Gather each line in the entries that includes the string "FileNotFoundError".

### DATA SHOWN ###

Lemma load_error_identifies_name_witness :
  switch "postgres" cases = None /\
  switch "pgsql" cases = None /\
  (fst (load bare_host "postgres" (init bare_host [])) =
     Throw (JsError "TypeError" ("Invalid Package for PlatformTools.load: " ++ "postgres")) /\
   (fst (load bare_host "postgres" (init bare_host [])) =
    fst (load bare_host "pgsql" (init bare_host ["pg"])) <-> "postgres" = "pgsql")).
Proof.
  split; [reflexivity |]. split; [reflexivity |].
  apply (load_error_identifies_name bare_host "postgres" "pgsql"); reflexivity.
Defined.

(** ** C7 *)

(** C7, the claim as written fails for [dotenv].  [dotenv.config]
    returns an object reporting that the file could not be read;
    [dotenv] returns [undefined]: the object is not passed on, and
    nothing is thrown. *)
Lemma dotenv_drops_config_result :
  dotenv_config reporting_dotenv_host ".env" [] = (Normal (JsObject 9), []) /\
  fst (dotenv reporting_dotenv_host ".env" (init reporting_dotenv_host [])) =
    Normal JsUndefined /\
  fst (dotenv reporting_dotenv_host ".env" (init reporting_dotenv_host [])) <>
    fst (dotenv_config reporting_dotenv_host ".env" []) /\
  (forall e,
     fst (dotenv reporting_dotenv_host ".env" (init reporting_dotenv_host [])) <> Throw e).
Proof. repeat split; discriminate. Qed.
(** [os.path.exists] *)
Definition path_exists (path : string) : M bool :=
  fun w => (Ret (bool_decide (is_Some (files w !! path))), w).

Definition no_such_file (path : string) : exn :=
  FileNotFoundError ("[Errno 2] No such file or directory: '" +:+ path +:+ "'").

(** [with open(path) as f: ... for line in f], all lines at once. *)
Definition open_read (path : string) : M (list string) :=
  fun w =>
    match files w !! path with
    | Some content => (Ret (read_lines content), w)
    | None => (Raise (no_such_file path), w)
    end.

(** [with open(path, "w") as f: f.write(content)] *)
Definition open_write (path content : string) : M unit :=
  fun w => (Ret tt, World (<[path := content]> (files w)) (runs w) (trace w)).

(** [os.rename(src, dst)]: [dst] is replaced when it exists. *)
Definition os_rename (src dst : string) : M unit :=
  fun w =>
    match files w !! src with
    | Some content =>
        (Ret tt, World (<[dst := content]> (delete src (files w))) (runs w)
                       (trace w ++ [Rename src dst]))
    | None =>
        (Raise (FileNotFoundError ("[Errno 2] No such file or directory: '"
                                   +:+ src +:+ "' -> '" +:+ dst +:+ "'")), w)
    end.

(** ** Pure parts of the script *)

Definition amino_acids : list string :=
  ["A"; "C"; "D"; "E"; "F"; "G"; "H"; "I"; "K"; "L";
   "M"; "N"; "P"; "Q"; "R"; "S"; "T"; "V"; "W"; "Y"].

(** A residue specifier [(chain, pos, wt)].  [main] passes three strings;
    [pos] is the text that the f-string [{pos}] prints. *)
Record residue := Residue {
  chain : string;
  pos : string;
  wt : string
}.

(** [f"{wt}{chain}{pos}{aa}"] *)
Definition mutation_code (r : residue) (aa : string) : string :=
  wt r +:+ chain r +:+ pos r +:+ aa.

(** [f"{wt}{chain}{pos}{aa};\n"] *)
Definition mutation_line (r : residue) (aa : string) : string :=
  mutation_code r aa +:+ ";" +:+ nl.

(** The inner loop of [make_mutation_list]: every [aa] with [aa != wt]. *)
Definition substitutes (r : residue) : list string :=
  List.filter (fun aa => negb (String.eqb aa (wt r))) amino_acids.

(** The list [mutations] after the two nested loops. *)
Definition mutation_lines (residues : list residue) : list string :=
  flat_map (fun r => map (mutation_line r) (substitutes r)) residues.

(** [file_key]: [re.search(r'_(\d+)\.pdb$', filename)], then
    [int(match.group(1))], or -1 without a match.  [$] matches at the end
    of the string and also just before a newline that ends it. *)
Definition file_key (filename : string) : Z :=
  let r := rev filename in
  let r := match r with
           | String c r' => if Ascii.eqb c LF then r' else r
           | "" => r
           end in
  match r with
  | String "b" (String "d" (String "p" (String "." rest))) =>
      let '(digits_rev, before) := span is_digit rest in
      match digits_rev, before with
      | String _ _, String "_" _ => Z.of_N (int_of_digits (rev digits_rev))
      | _, _ => (-1)%Z
      end
  | _ => (-1)%Z
  end.
Lemma elem_of_neighbors_near (c d : Cell) :
  Cell_ok c →
  d ∈ neighbors c
  ↔ Cell_ok d ∧ d ≠ c ∧ -1 <= x d - x c <= 1 ∧ -1 <= y d - y c <= 1.
Proof.
  destruct c as [cx cy], d as [ex ey]. unfold Cell_ok. cbn [x y].
  intros [Hx Hy]. pose proof Hx as Hx'. pose proof Hy as Hy'.
  unfold int64 in Hx', Hy' |- *.
  neighbors_cases cx cy Hx Hy.
  all: rewrite ?elem_of_cons, ?elem_of_nil.
  all: split.
  all: try (intros H';
    repeat match goal with H : _ ∨ _ |- _ => destruct H end; try done;
    simplify_eq; (split; [lia|]); (split; [intros [= ]; lia|lia])).
  all: intros ([? ?] & Hne & ? & ?).
  all: assert (ex = cx - 1 ∨ ex = cx ∨ ex = cx + 1) as [->|[->| ->]] by lia.
  all: assert (ey = cy - 1 ∨ ey = cy ∨ ey = cy + 1) as [->|[->| ->]] by lia.
  all: first [lia | done | by repeat (first [left; reflexivity | right])].
Qed.

Lemma moore_near (c d : Cell) :
  moore c d ↔ -1 <= x d - x c <= 1 ∧ -1 <= y d - y c <= 1.
Proof.
  unfold moore. split.
  - intros (dx & dy & ? & ? & ? & ?). lia.
  - intros [? ?]. exists (x d - x c), (y d - y c). lia.
Qed.

Lemma elem_of_neighbors (c d : Cell) :
  Cell_ok c → d ∈ neighbors c ↔ Cell_ok d ∧ d ≠ c ∧ moore c d.
Proof. intros Hc. rewrite elem_of_neighbors_near, moore_near; done. Qed.

Lemma NoDup_neighbors (c : Cell) : Cell_ok c → NoDup (neighbors c).
Proof.
  destruct c as [cx cy]. unfold Cell_ok. cbn [x y].
  intros [Hx Hy]. pose proof Hx as Hx'. pose proof Hy as Hy'.
  unfold int64 in Hx', Hy'.
  neighbors_cases cx cy Hx Hy.
  all: repeat (apply NoDup_cons; split;
               [rewrite ?elem_of_cons, ?elem_of_nil; intros H';
                repeat match goal with H : _ ∨ _ |- _ => destruct H end; try done;
                simplify_eq; lia|]).
  all: apply NoDup_nil; done.
Qed.

Lemma neighbors_length_lt (c : Cell) :
  Cell_ok c → (length (neighbors c) < 8)%nat ↔ at_extreme c.
Proof.
  destruct c as [cx cy]. unfold Cell_ok, at_extreme. cbn [x y].
  intros [Hx Hy]. pose proof Hx as Hx'. pose proof Hy as Hy'.
  unfold int64 in Hx', Hy'.
  neighbors_cases cx cy Hx Hy; cbn [length]; lia.
Qed.

(** C2.  For a cell with int64 coordinates, [neighbors] sends exactly the
    cells of its Moore neighbourhood, other than the cell itself, whose
    coordinates are int64 values: an offset that leaves the int64 range is
    skipped, neither wrapped nor saturated.  The cells sent are pairwise
    distinct and at most 8, and fewer than 8 only when a coordinate of
    the cell is an int64 extreme. *)
Theorem neighbors_moore (c : Cell) :
  Cell_ok c →
  (∀ d, d ∈ neighbors c ↔ Cell_ok d ∧ d ≠ c ∧ moore c d) ∧
  NoDup (neighbors c) ∧
  (length (neighbors c) ≤ 8)%nat ∧
  ((length (neighbors c) < 8)%nat → at_extreme c).
Proof.
  intros Hc. split; [|split; [|split]].
  - intros d. by apply elem_of_neighbors.
  - by apply NoDup_neighbors.
  - apply neighbors_length.
  - by apply neighbors_length_lt.
Qed.
(** * Library book inventory: the Mongoose schema, the demo script and the REST routes

    A shallow embedding of [library.js] (the standalone script) and of
    [server.js] (the Express routes), together with the part of Mongoose
    both files rely on, and the properties of the specification stated
    over it.

    Modelling conventions.
    - A JavaScript number is an IEEE 754 binary64 value, kept as a
      [spec_float] of the standard library with its operations at precision
      53 and maximal exponent 1024: sums are rounded to nearest even,
      [NaN], the infinities and the two zeros are values.  Statements that
      quantify over numbers hold for every [spec_float], in particular for
      those that represent a double.
    - A string is kept as the bytes of its UTF-8 encoding.  [Js.trim]
      removes the white space and the line terminators of ECMAScript
      (the ASCII ones, U+00A0, U+1680, U+2000 to U+200A, U+2028, U+2029,
      U+202F, U+205F, U+3000 and U+FEFF), recognised by their encodings.
    - A request body is modelled at the types the schema declares: a String
      path holds a string, [null] or nothing, a Number path a number, [null]
      or nothing.  JSON has no [NaN]; a body that holds one is treated the
      way Mongoose treats it (the cast fails).  Values of another JSON kind
      (which Mongoose would cast or reject), a client-supplied [_id], and
      update operators such as [$inc] (which [PUT] passes on unfiltered
      and update validators do not check) are outside the model: "every
      body" below means every body of this shape.
    - A stored document is modelled by its identifier and its five schema
      paths.  The [createdAt] and [updatedAt] paths that the [timestamps]
      option maintains are not part of it, so "unchanged" below is about
      identifiers and schema paths; console output is not modelled.
    - The collection is a list of documents in insertion order, with the
      identifier source of the driver and a flag that tells whether the
      store can be reached. *)

From Stdlib Require Import ZArith NArith Bool List String Ascii Lia.
From Stdlib Require Import Floats.SpecFloat.
Import ListNotations.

###

> [TASK SOLUTION]:
  FileNotFoundError ("[Errno 2] No such file or directory: '" +:+ path +:+ "'").
        (Raise (FileNotFoundError ("[Errno 2] No such file or directory: '"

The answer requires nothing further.